Lucy knows what’s happening.
My cat, Lucy, has traveled with me around the world. She has traversed oceans and continents. She loves to travel— or perhaps it is just that she does not want to be left behind.
While my dog Milo remains blissfully oblivious, Lucy has assumed a position on top of the pile of clothes I plan to take with me. If there were a suitcase present, she would have crawled inside. Lucy is no longer young and sleeps most of the day. Since she can’t stay awake to keep an eye on me, she sleeps on top of my clothes to make it impossible for me to sneak off without her knowing. Her patience is admirable. While I remove window screens, sweep, vacuum, and finish cleaning out the last food in the refrigerator, she remains fixed to her post for the duration of the packing.
I am preparing to drive across the country to start graduate school. The plan is to cram everything I need into my small pick-up truck, load Milo and Lucy in the front seat, and drive south, then west, then south again across the desert until I reach my destination. I was concerned that the small pick-up would not hold all I needed so I started packing early, making piles of what I would bring with me.
The longer I packed, the less I found was needed.
As I imagined my new life, I realized I didn’t need many books, or shoes, or clothes. Instead of packing I found myself making donations to the thrift store. I didn’t need all the papers or folders or files that seemed to take up so much space and instead made several trips to the recycling center.
I looked at the large, unfilled space in my truck and wondered what was missing.
I moved back from Africa to my little farmhouse three years ago this month. When I moved back, my life was all about finding the kitchen knives and wondering how I would fill the emptiness in a new life. Now I am leaving again. I am leaving without a single kitchen knife and my life is full.
Instead of needing more luggage, I found I needed more time with the people who have filled my life in the past three years. Instead of packing, I found myself making phone calls to friends I had not spoken to in too long. I had lunch with a group of friends one day and dinner with my family on another. I spent a whole night talking with five wonderful women friends and I spent a lot of time with Daniel, some of it difficult, as we wrestled with what our lives would look like while he was still here and I was far away.

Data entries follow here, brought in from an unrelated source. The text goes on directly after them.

(** When [generate_tailored_resume] returns, the record has the personal
    data, the education, the certifications and the awards of the profile
    as they are, an entry for each experience and for each of the first
    three projects, and skills under exactly the keys technical, languages
    and tools.  The service has been called first with the analysis of the
    job description, and in all three times, once for each experience and
    once for each of the three projects that lacks technologies or a
    description. *)
Theorem generate_tailored_resume_spec (profile : UserProfile.t)
    (job_description : string) (extra_knowledge : option string)
    (counts : option (gmap Z Z)) (log log' : list request) (resume : json) :
  run service
    (generate_tailored_resume repr dict_slice_error profile job_description
       extra_knowledge counts) log
  = (log', Ok resume) →
  ∃ jd_analysis summary experiences projects technical languages tools reqs,
    resume = tailored_resume profile jd_analysis summary experiences projects
               technical languages tools ∧
    Forall2 tailored_from (UserProfile.experience profile) experiences ∧
    Forall2 tailored_project (take 3 (UserProfile.projects profile)) projects ∧
    log' = log ++ analysis_request job_description :: reqs ∧
    length reqs = 2 + length (UserProfile.experience profile)
                  + length (to_generate profile).
Proof.
  unfold generate_tailored_resume. intros H.
  apply run_bind_Ok in H as (jd_analysis & log1 & H1 & H).
  apply run_bind_Ok in H as (summary & log2 & H2 & H).
  apply run_bind_Ok in H as (experiences & log3 & H3 & H).
  apply run_bind_Ok in H as (projects & log4 & H4 & H).
  apply run_bind_Ok in H as (skills & log5 & H5 & H).
  rewrite run_ret in H. injection H as <- <-.
  rewrite analyze_job_description_run in H1. injection H1 as <- _.
  apply generate_summary_run in H2 as (req2 & ->).
  apply generate_skills_run in H5 as (req5 & technical & languages & tools & -> & ->).
  unfold _tailor_experiences in H3.
  destruct (tailor_experiences_loop (UserProfile.experience profile) 0 jd_analysis
              extra_knowledge counts
              ((log ++ [analysis_request job_description]) ++ [req2]))
    as (reqs3 & Hlog3 & _ & Hres3).
  rewrite H3 in Hlog3, Hres3. cbn in Hlog3, Hres3. destruct Hres3 as [Hlen3 Hall3].
  unfold _tailor_projects in H4.
  destruct (tailor_projects_run (take 3 (UserProfile.projects profile)) jd_analysis
              extra_knowledge log3) as (reqs4 & Hlog4 & _ & Hres4).
  rewrite H4 in Hlog4, Hres4. cbn in Hlog4, Hres4. destruct Hres4 as [Hlen4 Hall4].
  exists jd_analysis, summary, experiences, projects, technical, languages, tools,
    (req2 :: reqs3 ++ reqs4 ++ [req5]).
  split; [done|]. split; [done|]. split; [done|]. split.
  - subst. by rewrite <- !(assoc_L (++)).
  - cbn [length]. rewrite !length_app. cbn [length]. unfold to_generate. lia.
Qed.
End tailoring.

Lemma tailor_experiences_entries_witness :
  Forall2 tailored_from (UserProfile.experience sample_profile)
    [experience_entry (Experience.mk "Engineer" "Acme" "Paris" "2020" "2024" ["Built it"] [])
       (JArr [JStr "Led the team"]) (JArr [])].
Proof.
  apply (tailor_experiences_entries sample_repr bullets_service sample_profile (JObj [])
           None None []
           (run bullets_service
              (ResumeGenerator._tailor_experiences sample_repr sample_profile (JObj [])
                 None None) []).1).
  vm_compute. reflexivity.
Defined.

Lemma generate_tailored_resume_witness :
  ∃ jd_analysis summary experiences projects technical languages tools reqs,
    sample_tailored
    = tailored_resume sample_profile jd_analysis summary experiences projects
        technical languages tools ∧
    Forall2 tailored_from (UserProfile.experience sample_profile) experiences ∧
    Forall2 tailored_project (take 3 (UserProfile.projects sample_profile)) projects ∧
    (run bullets_service
       (ResumeGenerator.generate_tailored_resume sample_repr TypeError sample_profile
          "Rust engineer" None None) []).1
    = [] ++ analysis_request "Rust engineer" :: reqs ∧
    length reqs = 2 + length (UserProfile.experience sample_profile)
                  + length (to_generate sample_profile).
Proof.
  apply (generate_tailored_resume_spec sample_repr TypeError bullets_service
           sample_profile "Rust engineer" None None []).
  vm_compute. reflexivity.
Defined.

Section route.
Import profile_manager backend_main.

Variable repr : json → string.
Variable dict_slice_error : exn.
Variable service : request → result string.

Lemma on_error_status (profile_name : string) (e : exn) :
  ∃ code d, on_error profile_name e = HTTPException code d ∧ (code = 404 ∨ code = 500).
Proof. destruct e; eexists _, _; (split; [done|]); auto. Qed.

(** [POST /api/generate-resume] never answers with status 400 and no
    exception leaves it: what it answers is the resume or an
    [HTTPException] of status 404 or 500.  Without a configured key it
    answers 500, the detail being the text of the 400 exception it has
    raised itself, and when the key is missing or the profile cannot be
    loaded the service is not called. *)
Theorem generate_resume_status (env_key : option string) (config : file)
    (store : gmap string json) (backup_dirs : list (gmap string json))
    (profile_name job_description : string) (extra_knowledge : option string)
    (experience_bullet_counts : option (gmap Z Z)) :
  let outcome :=
    generate_resume repr dict_slice_error service env_key config store backup_dirs
      profile_name job_description extra_knowledge experience_bullet_counts in
  match outcome.2 with
  | Reply r => ∃ resume, r = JObj [("resume", resume)]
  | HTTPException code _ => code = 404 ∨ code = 500
  | Unhandled => False
  end ∧
  (truthy (load_api_key config) = false →
   outcome = ([], HTTPException 500 (str_of_http 400 (Text "API key not configured")))) ∧
  (is_ok (backend_profile_manager.load_profile store backup_dirs profile_name) = false →
   outcome.1 = []).
Proof.
  cbn zeta. unfold generate_resume.
  destruct (truthy (load_api_key config)); cbn [negb].
  2: { split; [by right|]. by split. }
  destruct (backend_profile_manager.load_profile store backup_dirs profile_name)
    as [profile|e].
  2: { split; [|by split].
       destruct (on_error_status profile_name e) as (code & d & -> & Hcode). done. }
  destruct (ResumeGenerator.__init__ _ _) as [key|e].
  2: { split; [|by split].
       destruct (on_error_status profile_name e) as (code & d & -> & Hcode). done. }
  destruct (run service _ []) as [log [resume|e]]; cbn.
  - split; [by eexists|]. by split.
  - split; [|by split].
    destruct (on_error_status profile_name e) as (code & d & -> & Hcode). done.
Qed.

End route.

Section story_result.
Import resume_generator.

Variable service : request → result string.

(** What one requested key adds to the result. *)
Lemma story_key_inv (key : string) (res : json) (filtered result : list (string * string)) :
  (v ← py_get key res;
   if truthy v then
     w ← py_index key res;
     t ← as_str w;
     mret (dict.set key (Py.strip t) filtered)
   else mret filtered) = Ok result →
  ∃ d, res = JObj d ∧
    (result = filtered ∧ truthy (default JNull (dict.get key d)) = false
     ∨ ∃ answer, dict.get key d = Some (JStr answer) ∧ answer ≠ "" ∧
                 result = dict.set key (Py.strip answer) filtered).
Proof.
  intros H. apply bind_Ok_inv in H as (v & Hv & H).
  destruct res as [| | | | | |d]; try done. exists d. split; [done|].
  cbn in Hv. injection Hv as <-.
  destruct (truthy (default JNull (dict.get key d))) eqn:Htruthy.
  - right. apply bind_Ok_inv in H as (w & Hw & H).
    apply bind_Ok_inv in H as (t & Ht & [= <-]).
    cbn in Hw. destruct (dict.get key d) as [x|]; [|done]. injection Hw as ->.
    destruct w; try done. injection Ht as ->. exists t. split; [done|]. split; [|done].
    intros ->. done.
  - left. by injection H as <-.
Qed.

Now, as I eat the last of what little remains in the refrigerator (who says you can’t make a lunch of raspberries, pinto beans and olives?) I am overcome with love and gratitude and the pain of leave-taking. All that remains now is to put Lucy and Milo and Milo’s one-armed teddy bear into the truck.
In a few minutes I will put my coffee cup and my purse in the cab, unplug my computer, take one last look around the house, grab my keys and leave. Lucy is watching me closely with big dark eyes. Milo is sleeping. (He still does not know.)
My truck is empty but my heart is full from leave-taking. I have closed up the tailgate. Nothing is missing, I have everything I need.